The Running Community
High school is a crazy four years. Some people look back on it with fondness and others with embarrassment. High school sports are similar. For example, I am a senior at Marcus High School. The school itself was founded in 1981 and the cross country team was founded in '86. In that time, there have been hundreds of runners that have passed through the program. There are even runners on my team who are second generation Marcus runners. This school is not alone in this. Cross country runners are notoriously close with one another; other sports jokingly call it a cult. Fun runs and road races are populated by runners who continued after their school years ended. It's a sport that plants deep roots and doesn't let go.
After our coach, Coach T, passed away in May, the Marcus Cross Country program was in mourning. Out of that mourning came the most amazing thing: the alumni. Out of nowhere, an army of past runners came out of the woodwork. Throughout the 2020 season, those alumni supported us more than ever before. The night before races, our team holds a team dinner. Most dinners this season, those alumni got up and would speak on their experiences as a cross country runner. It was a powerful comfort in the face of adversity. Especially in this isolated time, our team was reminded that we're not on our own. A whole family of alumni embraced us, each with their own wisdom and takeaways from the program.
One instance in particular, an alumni dropped by my house to drop off t-shirts for an upcoming race. I was called out and I spoke with the alumni for a few minutes. We traded stories about races and the team. Surprisingly enough, many of the things he loved about the team were still true years later. I also realized that the things we both admired about the team were not inclusive to the Marcus team. Many cross country teams are tightly-knit families. We don't always get along, but we're a family nonetheless. The sport had planted its roots within both of us. We were united by a common past.
Many running programs have similar names for similar workouts. We all know to fear thousand-repeats and relax on recovery runs. We're not just related to the alumni of our school, but all runners who've come before and who will come after us. In a way, we're all part of the same team, only separated by time and distance. Cross country is seen by many as the runt of the sports. It doesn't require too much coordination and most people can run, so there's not a whole lot to learn. We know differently. We've run in the extreme cold, sweltering summers, and everything in between. If that doesn't bring us together, nothing will. Runners are all united in their sport, in our shared experiences. We are a family.

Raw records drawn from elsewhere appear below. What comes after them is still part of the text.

(* ===== verification/RecoveryFacts.v ===== *)
(** * What a startup load makes of each stored row

    [row_job] is the job one row becomes, if any; [load_jobs] is the insertion
    of those jobs in the rows' order ([load_row_fst], [load_jobs_cases]). The
    theorem on rows whose command and options disagree is here; what loading
    does to the registry's invariant is in [StartupFacts.v]. *)

From S2P Require Import Prelude Status Scheduling FilePhase Job JobFacts Recovery.
From stdpp Require Import base decidable option list gmap strings numbers.

Open Scope Z_scope.

Section recovery_facts.
Context `{StoredText}.
Implicit Types (row : JobRow) (jobs : gmap string Job) (acc lf : LoadedFiles).

(** ** The loop over the file rows *)

(** The repairs are only collected: they decide nothing. *)
Lemma load_files_repairs job command options admitted rows fs rs repairs :
  load_files job command options admitted rows (mkLoadedFiles fs rs repairs) =
  match load_files job command options admitted rows (mkLoadedFiles fs rs []) with
  | Ok lf => Ok (mkLoadedFiles (lf_files lf) (lf_results lf) (repairs ++ lf_repairs lf))
  | Err e => Err (repairs ++ e)
  end.
Proof.
  revert fs rs repairs. induction rows as [|row rows IH]; intros fs rs repairs; simpl.
  { by rewrite app_nil_r. }
  set (more := match recover_file_phase row with
               | RowRepairable phase _ => if admitted then [(job, fr_filename row, phase)] else []
               | _ => []
               end).
  assert (forall l, match recover_file_phase row with
    | RowRepairable phase _ => l ++ (if admitted then [(job, fr_filename row, phase)] else [])
    | _ => l end = l ++ more) as Hmore.
  { intros l. unfold more. destruct (recover_file_phase row); by rewrite ?app_nil_r. }
  rewrite !Hmore. clearbody more. clear Hmore. destruct (_ && admitted).
  - destruct (primary_output_artifact _ _ _) as [[display_path content_type]|]; [|done].
    rewrite IH, (IH _ _ ([] ++ more)). simpl.
    destruct (load_files _ _ _ _ _ _); simpl; by rewrite <- app_assoc.
  - rewrite IH, (IH _ _ ([] ++ more)). simpl.
    destruct (load_files _ _ _ _ _ _); simpl; by rewrite <- app_assoc.
Qed.

(** The files map holds exactly the rows' names, each under its own. *)
Lemma load_files_names job command options admitted rows acc lf :
  load_files job command options admitted rows acc = Ok lf ->
  map_Forall (fun k f => filename f = k) (lf_files acc) ->
  dom (lf_files lf) = dom (lf_files acc) ∪ list_to_set (map fr_filename rows) /\
  map_Forall (fun k f => filename f = k) (lf_files lf).
Proof.
  revert acc. induction rows as [|row rows IH]; intros acc Hl Hall; simpl in Hl.
  { simplify_eq. split; [set_solver|done]. }
  assert (forall acc', load_files job command options admitted rows acc' = Ok lf ->
    lf_files acc' = <[fr_filename row :=
      restored_file (fr_filename row) (into_phase (recover_file_phase row))]> (lf_files acc) ->
    dom (lf_files lf) = dom (lf_files acc) ∪ list_to_set (map fr_filename (row :: rows)) /\
    map_Forall (fun k f => filename f = k) (lf_files lf)) as Hrest.
  { intros acc' Hacc' Heq. destruct (IH acc' Hacc') as [Hd Hf].
    - rewrite Heq. by apply map_Forall_insert_2.
    - split; [|done]. rewrite Hd, Heq, dom_insert_L. set_solver. }
  destruct (_ && admitted).
  - destruct (primary_output_artifact _ _ _) as [[? ?]|]; [|done]. by eapply Hrest.
  - by eapply Hrest.
Qed.

(** ** One row *)

(** The job a row becomes: none when the row is past its retention, names no
    known command, or has a finished file whose artifact cannot be planned. *)
Definition row_job (ttl_cutoff : MachineTime) (row : JobRow) : option Job :=
  if row_submitted_at row <? ttl_cutoff then None
  else
    match released_command (row_command row) with
    | Err _ => None
    | Ok command =>
        let admission := selected_output_policy command (row_options row) in
        let '(status, note) := admitted_status row admission in
        match load_files (row_job_id row) command (row_options row) (is_ok admission)
                (row_file_statuses row) (mkLoadedFiles ∅ [] []) with
        | Err _ => None
        | Ok files =>
            let j := job_of_row row command status note files in
            Some (if JobStatus.is_recoverable status
                  then (reconcile_recovered_runtime_state j).1 else j)
        end
    end.

Lemma load_row_fst ttl_cutoff jobs out row :
  (load_row ttl_cutoff (jobs, out) row).1 =
  match row_job ttl_cutoff row with
  | Some j => <[row_job_id row := j]> jobs
  | None => jobs
  end.
Proof.
  unfold load_row, row_job. destruct (_ <? _); [done|].
  destruct (released_command _) as [command|]; [|done].
  destruct (admitted_status _ _) as [status note]. rewrite load_files_repairs.
  destruct (load_files _ _ _ _ _ _) as [files|]; [|done].
  change (job_of_row row command status note (mkLoadedFiles (lf_files files) (lf_results files)
    (repair_files (repairs out) ++ lf_repairs files)))
    with (job_of_row row command status note files).
  destruct (JobStatus.is_recoverable status); [|done].
  unfold reconcile_loaded. by destruct (reconcile_recovered_runtime_state _).
Qed.

Lemma load_jobs_fst ttl_cutoff rows jobs out :
  (foldl (load_row ttl_cutoff) (jobs, out) rows).1 =
  foldl (fun jobs row => match row_job ttl_cutoff row with
                         | Some j => <[row_job_id row := j]> jobs
                         | None => jobs
                         end) jobs rows.
Proof.
  revert jobs out. induction rows as [|row rows IH]; intros jobs out; [done|]. cbn [foldl].
  rewrite <- (load_row_fst _ _ out). destruct (load_row _ _ _) as [jobs' out']. apply IH.
Qed.

(** After a load each job is one the registry had or the one its row became. *)
Lemma load_jobs_cases ttl_cutoff rows jobs id j :
  (load_jobs ttl_cutoff rows jobs).1 !! id = Some j ->
  jobs !! id = Some j \/
  exists row, row ∈ rows /\ row_job_id row = id /\ row_job ttl_cutoff row = Some j.
Proof.
  unfold load_jobs. rewrite load_jobs_fst. revert jobs.
  induction rows as [|row rows IH]; intros jobs; simpl; [by left|].
  intros [Hj|(row' & Hin & Hid & Hrow)]%IH; [|right; exists row'; set_solver].
  destruct (row_job ttl_cutoff row) as [k|] eqn:Hk; [|by left].
  destruct (decide (row_job_id row = id)) as [Heq|Hne].
  - rewrite Heq, lookup_insert_eq in Hj. simplify_eq. right. exists row. set_solver.
  - rewrite lookup_insert_ne in Hj by done. by left.
Qed.

(** A load leaves alone the jobs none of its rows names. *)
Lemma load_jobs_other ttl_cutoff rows jobs id :
  Forall (fun row => row_job_id row <> id) rows ->
  (load_jobs ttl_cutoff rows jobs).1 !! id = jobs !! id.
Proof.
  unfold load_jobs. rewrite load_jobs_fst. intros Hall. revert jobs.
  induction Hall as [|row rows Hne Hall IH]; intros jobs; simpl; [done|]. rewrite IH.
  destruct (row_job ttl_cutoff row); [|done]. by rewrite lookup_insert_ne.
Qed.

Lemma reconcile_identity j :
  identity (reconcile_recovered_runtime_state j).1 = identity j /\
  source (reconcile_recovered_runtime_state j).1 = source j /\
  dispatch (reconcile_recovered_runtime_state j).1 = dispatch j /\
  filesystem (reconcile_recovered_runtime_state j).1 = filesystem j /\
  runtime (reconcile_recovered_runtime_state j).1 = runtime j.
Proof.
  unfold reconcile_recovered_runtime_state, set_status, set_failure_reason_from_files.
  destruct (existsb _ _); [by destruct (can_transition_to _ _ _)|].
  destruct (forallb _ _); destruct (can_transition_to _ _ _); simpl; try done;
    destruct (error _); try done; by destruct (aggregate_file_failure_reason _).
Qed.

(** What a loaded job is: its own row, with no runner and its first run. *)
Lemma row_job_identity ttl_cutoff row j :
  row_job ttl_cutoff row = Some j ->
  job_id (identity j) = row_job_id row /\ filenames (filesystem j) = row_filenames row /\
  runtime j = mkRuntime false false FIRST.
Proof.
  unfold row_job. destruct (_ <? _); [done|].
  destruct (released_command _) as [command|]; [|done].
  destruct (admitted_status _ _) as [status note].
  destruct (load_files _ _ _ _ _ _) as [files|]; [|done]. intros [= <-].
  destruct (JobStatus.is_recoverable status); [|done].
  destruct (reconcile_identity (job_of_row row command status note files))
    as (-> & _ & _ & -> & ->). done.
Qed.

(** ** Rows whose command and options disagree *)

Definition restore_row (m : gmap string FileStatus) (row : FileStatusRow)
    : gmap string FileStatus :=
  <[fr_filename row :=
      restored_file (fr_filename row) (into_phase (recover_file_phase row))]> m.

(** Without admission the loop reads every file and does nothing else. *)
Lemma load_files_refused job command options rows acc :
  load_files job command options false rows acc =
  Ok (mkLoadedFiles (foldl restore_row (lf_files acc) rows) (lf_results acc) (lf_repairs acc)).
Proof.
  revert acc. induction rows as [|row rows IH]; intros acc; simpl; [by destruct acc|].
  rewrite andb_false_r, IH. simpl. do 2 f_equal.
  destruct (recover_file_phase row); by rewrite ?app_nil_r.
Qed.

Lemma restore_rows_lookup rows m fs :
  NoDup (map fr_filename rows) -> fs ∈ rows ->
  foldl restore_row m rows !! fr_filename fs =
  Some (restored_file (fr_filename fs) (into_phase (recover_file_phase fs))).
Proof.
  revert m. induction rows as [|row rows IH]; intros m Hnd Hin; [set_solver|].
  cbn [map] in Hnd. apply list.NoDup_cons in Hnd as [Hnot Hnd]. cbn [foldl].
  apply elem_of_cons in Hin as [-> |Hin]; [|by apply IH].
  assert (forall m, foldl restore_row m rows !! fr_filename row = m !! fr_filename row) as ->.
  { clear IH Hnd. induction rows as [|r rows IH]; intros m'; [done|]. cbn [foldl].
    rewrite IH by set_solver. unfold restore_row. rewrite lookup_insert_ne; set_solver. }
  apply lookup_insert_eq.
Qed.

(** C9: a stored job whose command and options disagree is loaded read-only,
    whatever its rows hold: it is [Failed] with an explanation, it names no
    result, each of its files is readable in the phase its row describes, a
    restart is refused by that same disagreement, and the load records nothing
    to rewrite in the database, neither repairs nor a recovered status. *)
Theorem inconsistent_row_is_loaded_read_only ttl_cutoff jobs out row command e :
  ttl_cutoff <= row_submitted_at row ->
  released_command (row_command row) = Ok command ->
  selected_output_policy command (row_options row) = Err e ->
  exists j,
    load_row ttl_cutoff (jobs, out) row =
      (<[row_job_id row := j]> jobs,
       mkLoadOutcome (S (loaded out)) (recovered_updates out) (repairs out)) /\
    st j = JobStatus.Failed /\ is_Some (error (execution j)) /\ results (execution j) = [] /\
    prepare_for_restart j = Err (Planning e) /\
    (NoDup (map fr_filename (row_file_statuses row)) ->
     forall fs, fs ∈ row_file_statuses row ->
       files j !! fr_filename fs =
         Some (restored_file (fr_filename fs) (into_phase (recover_file_phase fs)))).
Proof.
  intros Hage Hcommand Hpolicy. unfold load_row.
  destruct (Z.ltb_spec (row_submitted_at row) ttl_cutoff); [lia|].
  rewrite Hcommand, Hpolicy. cbn [admitted_status is_ok]. rewrite load_files_refused.
  destruct out as [n us [fs subs]]. cbn -[restore_row].
  assert (match submitter_from_columns (row_submitted_by row) (row_submitted_by_name row) with
          | NameWithoutAddress _ => subs ++ []
          | _ => subs
          end = subs) as -> by (destruct (submitter_from_columns _ _); by rewrite ?app_nil_r).
  eexists. split_and!; [done|done|..].
  - simpl. unfold append_recovery_note. destruct (row_error row) as [text|]; [|eauto].
    destruct (is_blank text); eauto.
  - done.
  - unfold prepare_for_restart. simpl. by rewrite Hpolicy.
  - intros Hnd fr Hfr. by apply restore_rows_lookup.
Qed.

End recovery_facts.

(** ** A concrete row *)

Definition test_stored : StoredText (H := test_payload) (H0 := test_catalog) :=
  Build_StoredText test_payload test_catalog
    (fun s => if String.eqb s "{}" then Ok tt else Err "expected value")
    (fun s => if String.eqb s "[]" then Ok [] else Err "expected value")
    (fun s => (s, true)) (fun e => e) tt
    (fun command options name => if options then Ok (name, Chat) else Err "refused options").

Section concrete.
#[local] Existing Instance test_payload.
#[local] Existing Instance test_catalog.
#[local] Existing Instance test_stored.

Definition test_file_row (name status : string) (finished : option MachineTime) : FileStatusRow :=
  mkFileRow name status None None None None "chat" (Some 2000) finished None.

(** A job the previous server left with one file done and one interrupted. *)
Definition test_row (id : string) (options : bool) : JobRow :=
  mkRow id "" "morphotag" "eng" 1 "interrupted" None "/jobs" ["a.cha"; "b.cha"] [true; true]
    options "" "" "/corpus" "10.0.0.1" "" 1000 (Some 4000) None None None None None None None
    false [] [] [test_file_row "a.cha" "done" (Some 3000); test_file_row "b.cha" "interrupted" None].

(** Loaded with admitted options the job is queued again, its unfinished file
    requeued. *)
Example interrupted_row_is_queued_again :
  (fun j => (st j, map (fun f => (filename f, status f)) (map_values (files j))))
    <$> row_job 0 (test_row "j3" true) =
  Some (JobStatus.Queued,
        [("a.cha", FileStatusKind.Done); ("b.cha", FileStatusKind.Queued)]).
Proof. vm_compute. reflexivity. Qed.

Lemma inconsistent_row_is_loaded_read_only_witness :
  exists j,
    load_row 0 (∅, no_load) (test_row "j3" false) =
      (<["j3" := j]> ∅, mkLoadOutcome 1 [] (mkRepairs [] [])) /\
    st j = JobStatus.Failed /\ prepare_for_restart j = Err (Planning "refused options").
Proof.
  destruct (inconsistent_row_is_loaded_read_only 0 ∅ no_load (test_row "j3" false)
    ReleasedCommand.Morphotag "refused options") as (j & Hload & Hst & _ & _ & Hr & _);
    [vm_compute; discriminate|reflexivity|reflexivity|].
  exists j. split_and!; [exact Hload|exact Hst|exact Hr].
Defined.

End concrete.
(* ===== verification/StartupFacts.v ===== *)
(** * The registry invariant across a restart of the server

    [startup_row] is what the startup load may rely on of a stored row: the row
    is the image of a job, after [recover_interrupted] of db/recovery.rs moved
    the queued and running rows through [JobStatusColumns::stopped]
    ([stopped_image_is_startup_row]). A job loaded from such a row satisfies
    the invariant of [RegistryFacts.v] ([loaded_job_ok]). *)

From S2P Require Import Prelude Status Scheduling FilePhase Job JobFacts Recovery RecoveryFacts Registry RegistryFacts.
From stdpp Require Import base decidable option list gmap strings numbers.

Open Scope Z_scope.

Section startup.
Context `{Payload} `{Catalog} `{!StoredText}.
Implicit Types (row : JobRow) (j : Job).

(** The row has a file row for each listed file and no other; it names an
    ended job, with its time; an error only on a job that failed, or whose
    write-back did; no retry time on a cancelled one. A status this build
    cannot read is loaded as [Failed] and needs nothing more. *)
Record startup_row row : Prop := {
  sr_files : forall name,
    name ∈ row_filenames row <-> name ∈ map fr_filename (row_file_statuses row);
  sr_completed : is_Some (row_completed_at row);
  sr_status : forall s, JobStatus.from_str (row_status row) = Ok s ->
    JobStatus.is_terminal s = true /\
    (is_Some (row_error row) -> s = JobStatus.Failed \/ s = JobStatus.WritebackFailed) /\
    (is_Some (row_next_eligible_at row) -> s <> JobStatus.Cancelled)
}.

(** The status columns of a stored row, as [JobStatusColumns::read_stored]
    reads them. *)
Definition row_columns row (s : JobStatus.t) : JobStatusColumns :=
  {| sc_status := s; sc_error := row_error row; sc_completed_at := row_completed_at row;
     sc_num_workers := row_num_workers row; sc_next_eligible_at := row_next_eligible_at row |}.

(** The columns of a job, stopped when it was active, describe a startup row. *)
Lemma stopped_image_is_startup_row row j now :
  job_ok j ->
  row_status row = JobStatus.to_string
    (if JobStatus.is_active (st j) then JobStatus.Interrupted else st j) ->
  row_columns row (if JobStatus.is_active (st j) then JobStatus.Interrupted else st j) =
    (if JobStatus.is_active (st j) then stopped (status_columns j) StopInterrupted now
     else status_columns j) ->
  row_filenames row = filenames (filesystem j) ->
  (forall name, name ∈ map fr_filename (row_file_statuses row) <-> name ∈ dom (files j)) ->
  startup_row row.
Proof.
  intros [Hc Hf] Hst Hcols Hnames Hrows. destruct Hf as [[Hdom _] _].
  assert (forall name, name ∈ row_filenames row <->
    name ∈ map fr_filename (row_file_statuses row)) as Hfiles.
  { intros name. rewrite Hrows, Hdom, Hnames. by rewrite elem_of_list_to_set. }
  destruct (JobStatus.is_active (st j)) eqn:Ha; unfold row_columns, status_columns in Hcols;
    simpl in Hcols; injection Hcols as Her Hco _ Hel.
  - destruct (control_ok_active _ Hc Ha) as (_ & He & _).
    constructor; [done|rewrite Hco; eauto|].
    intros s. rewrite Hst. cbn. intros [= <-]. rewrite Her, He, Hel.
    split_and!; try done; by intros [].
  - destruct Hc as [K1 _ K3 K4 _].
    assert (JobStatus.is_terminal (st j) = true) as Ht by (by rewrite active_xor_terminal, Ha).
    constructor; [done|rewrite Hco; by apply K1|].
    intros s. rewrite Hst, from_str_to_string_job. intros [= <-]. rewrite Her, Hel.
    split_and!; [done|done|]. by intros [_ [? _]]%K4.
Qed.

Lemma row_status_cases row admission status note :
  startup_row row -> admitted_status row admission = (status, note) ->
  JobStatus.is_terminal status = true /\
  (is_Some (match note with
            | Some note => append_recovery_note (row_error row) note
            | None => row_error row
            end) -> status = JobStatus.Failed \/ status = JobStatus.WritebackFailed) /\
  (is_Some (row_next_eligible_at row) -> status <> JobStatus.Cancelled).
Proof.
  intros [_ _ Hs]. unfold admitted_status, recover_job_status.
  destruct admission; [destruct (JobStatus.from_str (row_status row)) as [s|] eqn:Hr|];
    intros [= <- <-]; [by apply Hs|..]; (split_and!; [done|by left|done]).
Qed.

(** Reconciliation keeps the invariant of a job that was interrupted without
    an error. *)
Lemma reconcile_job_ok j :
  st j = JobStatus.Interrupted -> is_Some (completed_at (schedule j)) ->
  error (execution j) = None -> is_cancelled j = false -> files_counted j ->
  job_ok (reconcile_recovered_runtime_state j).1.
Proof.
  intros Hst Hco He Hcan [Hok Hn]. rewrite reconcile_spec by (by rewrite Hst).
  assert (Z.of_nat (terminal_count (files j)) <= Z.of_nat (total_files j)) as Htotal.
  { apply inj_le. etrans; [apply count_if_le_length|]. rewrite length_map_values, <- size_dom.
    destruct Hok as [-> _]. apply size_list_to_set_le. }
  unfold is_cancelled in Hcan.
  destruct (existsb _ _); [|destruct (forallb _ _)]; simpl.
  - split; constructor; cbn; unfold is_cancelled; cbn; rewrite ?Hcan; try done; try (by intros []).
    + apply files_ok_fmap; [|done]. intros f. by destruct (file_resumable f).
    + etrans; [|apply Hn]. apply inj_le. unfold terminal_count.
      unfold files; cbn. rewrite map_values_fmap, count_if_fmap.
      apply count_if_le. intros f _. unfold file_resumable.
      destruct (FileStatusKind.is_resumable (status f)) eqn:Hr; [done|by auto].
  - split; constructor; cbn; unfold is_cancelled; cbn; rewrite ?Hcan; auto; try (by intros []); by split.
  - split; constructor; cbn; unfold is_cancelled; cbn; rewrite ?Hcan, ?He; auto; try (by intros []); by split.
Qed.

Lemma loaded_job_ok ttl_cutoff row j :
  startup_row row -> row_job ttl_cutoff row = Some j ->
  job_id (identity j) = row_job_id row /\ job_ok j.
Proof.
  intros Hrow Hj. split; [by eapply row_job_identity|]. revert Hj. unfold row_job.
  destruct (_ <? _); [done|]. destruct (released_command _) as [command|]; [|done].
  destruct (admitted_status _ _) as [status note] eqn:Hst.
  destruct (load_files _ _ _ _ _ _) as [files|] eqn:Hfiles; [|done]. intros [= <-].
  destruct (row_status_cases _ _ _ _ Hrow Hst) as (Ht & Herr & Hel).
  apply load_files_names in Hfiles as [Hdom Hall]; [|by apply map_Forall_empty].
  assert (files_counted (job_of_row row command status note files)) as Hcount.
  { constructor; [|apply Z.le_refl]. split; [|done]. unfold Job.files; cbn. rewrite Hdom.
    cbn [lf_files]. rewrite dom_empty_L, (left_id_L ∅ (∪)).
    apply set_eq. intros name. rewrite !elem_of_list_to_set. symmetry. apply Hrow. }
  assert (is_Some (row_completed_at row)) as Hco by apply Hrow.
  destruct (JobStatus.is_recoverable status) eqn:Hr.
  - assert (status = JobStatus.Interrupted) as -> by (by destruct status).
    apply reconcile_job_ok; try done. cbn.
    match goal with |- ?e = None => destruct e eqn:He; [|done] end.
    destruct Herr as [|]; [eauto|done..].
  - split; [|done]. constructor; cbn; auto; try done.
    intros Hn. specialize (Hel Hn). by destruct status.
Qed.

End startup.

If you're reading this article, it's probably because you have at least a passing interest in running. I implore you, with the proper safety precautions in this climate, to run with others as much as possible. The most magical part of running happens not when you run alone, but when you're surrounded by strangers you'll never see again. This sport has its deep roots in all of us and there's no escape. I said earlier that high school is a crazy four years, but running is a crazy lifetime. It's something you can do for decades and I hope you all do.